Goal of the exercise:
Down to the final character, output the records below as they stand.

Available data:
Lemma wp_collect s r (Q : unit -> Reader -> Prop) :
  good r -> fits (collect (strings r) s) ->
  (forall r', position r' = position r -> depth r' = depth r -> good r' -> strings r' = collect (strings r) s -> Q tt r') ->
  wp (collect_string res lim control s) r Q aborts.
Proof.
  intros [Hp Ht] [Hfit Hl] HQ. apply wp_bind, wp_check; [|by intros a Ha; exists a].
  apply wp_bind, wp_get. cbv zeta. rewrite Ht.
  assert (Hcl := collect_length (strings r) s). assert (Hnn : (0 <= len (strings r))%Z) by (unfold len; lia).
  assert (Hc : (len (collect (strings r) s) = len (strings r)
            + (if non_empty s && non_empty (strings r) then 1 else 0) + len s)%Z).
  { unfold collect. destruct (non_empty s) eqn:E1; cbn [andb].
    - destruct (non_empty (strings r)) eqn:E2; unfold len in *; [rewrite !length_app; simpl; lia|].
      apply negb_false_iff, bool_decide_eq_true in E2. rewrite E2. simpl. lia.
    - apply negb_false_iff, bool_decide_eq_true in E1. subst s. unfold len. simpl. lia. }
  assert (match lim with
          | Some limit => (limit <? saturating_add (saturating_add (len (strings r))
              (if non_empty s && non_empty (strings r) then 1 else 0)) (Z.of_nat (length s)))%Z
          | None => false
          end = false) as ->.
  { destruct lim as [l|]; [|done]. apply Z.ltb_ge. unfold saturating_add. unfold len in *. lia. }
  assert (reached res (len (strings r)) MAX_TOTAL_BYTES = false) as ->.
  { unfold reached. destruct Hfit as [->|Hm]; [done|]. apply andb_false_iff. right. apply Z.leb_gt. lia. }
  assert (Htake : forall t, (t + len s = len (collect (strings r) s))%Z ->
            Z.to_nat (cap res (Z.of_nat (length s)) (saturating_sub MAX_TOTAL_BYTES t)) = length s).
  { intros t Hts. unfold cap, saturating_sub, len in *. destruct Hfit as [->|Hm]; [lia|]. destruct (unlimited res); lia. }
  destruct (non_empty s) eqn:E1; cbn [negb andb] in *.
  2:{ apply wp_ret, HQ; [done|done|done|]. unfold collect. by rewrite E1. }
  apply wp_bind. unfold collect in *. rewrite E1 in *. destruct (non_empty (strings r)) eqn:E2.
  - apply wp_modify, wp_bind, wp_get, wp_modify. cbn [total_extracted push_strings]. rewrite Ht.
    change (Z.of_nat (length [10%Z])) with 1%Z. rewrite Htake by lia. rewrite take_ge by lia.
    apply HQ; cbn; [done|done| |by rewrite <- app_assoc].
    split; [done|]. cbn. rewrite Ht. unfold len. rewrite !length_app. simpl. lia.
  - apply wp_ret, wp_bind, wp_get, wp_modify. rewrite Ht, Htake by lia. rewrite take_ge by lia.
    apply negb_false_iff, bool_decide_eq_true in E2.
    apply HQ; cbn; [done|done| |by rewrite E2].
    split; [done|]. cbn. rewrite Ht. unfold len. rewrite !length_app. lia.
Qed.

Written reply:
Lemma wp_collect s r (Q : unit -> Reader -> Prop) :
  good r -> fits (collect (strings r) s) ->
  (forall r', position r' = position r -> depth r' = depth r -> good r' -> strings r' = collect (strings r) s -> Q tt r') ->
  wp (collect_string res lim control s) r Q aborts.
Proof.
  intros [Hp Ht] [Hfit Hl] HQ. apply wp_bind, wp_check; [|by intros a Ha; exists a].
  apply wp_bind, wp_get. cbv zeta. rewrite Ht.
  assert (Hcl := collect_length (strings r) s). assert (Hnn : (0 <= len (strings r))%Z) by (unfold len; lia).
  assert (Hc : (len (collect (strings r) s) = len (strings r)
            + (if non_empty s && non_empty (strings r) then 1 else 0) + len s)%Z).
  { unfold collect. destruct (non_empty s) eqn:E1; cbn [andb].
    - destruct (non_empty (strings r)) eqn:E2; unfold len in *; [rewrite !length_app; simpl; lia|].
      apply negb_false_iff, bool_decide_eq_true in E2. rewrite E2. simpl. lia.
    - apply negb_false_iff, bool_decide_eq_true in E1. subst s. unfold len. simpl. lia. }
  assert (match lim with
          | Some limit => (limit <? saturating_add (saturating_add (len (strings r))
              (if non_empty s && non_empty (strings r) then 1 else 0)) (Z.of_nat (length s)))%Z
          | None => false
          end = false) as ->.
  { destruct lim as [l|]; [|done]. apply Z.ltb_ge. unfold saturating_add. unfold len in *. lia. }
  assert (reached res (len (strings r)) MAX_TOTAL_BYTES = false) as ->.
  { unfold reached. destruct Hfit as [->|Hm]; [done|]. apply andb_false_iff. right. apply Z.leb_gt. lia. }
  assert (Htake : forall t, (t + len s = len (collect (strings r) s))%Z ->
            Z.to_nat (cap res (Z.of_nat (length s)) (saturating_sub MAX_TOTAL_BYTES t)) = length s).
  { intros t Hts. unfold cap, saturating_sub, len in *. destruct Hfit as [->|Hm]; [lia|]. destruct (unlimited res); lia. }
  destruct (non_empty s) eqn:E1; cbn [negb andb] in *.
  2:{ apply wp_ret, HQ; [done|done|done|]. unfold collect. by rewrite E1. }
  apply wp_bind. unfold collect in *. rewrite E1 in *. destruct (non_empty (strings r)) eqn:E2.
  - apply wp_modify, wp_bind, wp_get, wp_modify. cbn [total_extracted push_strings]. rewrite Ht.
    change (Z.of_nat (length [10%Z])) with 1%Z. rewrite Htake by lia. rewrite take_ge by lia.
    apply HQ; cbn; [done|done| |by rewrite <- app_assoc].
    split; [done|]. cbn. rewrite Ht. unfold len. rewrite !length_app. simpl. lia.
  - apply wp_ret, wp_bind, wp_get, wp_modify. rewrite Ht, Htake by lia. rewrite take_ge by lia.
    apply negb_false_iff, bool_decide_eq_true in E2.
    apply HQ; cbn; [done|done| |by rewrite E2].
    split; [done|]. cbn. rewrite Ht. unfold len. rewrite !length_app. lia.
Qed.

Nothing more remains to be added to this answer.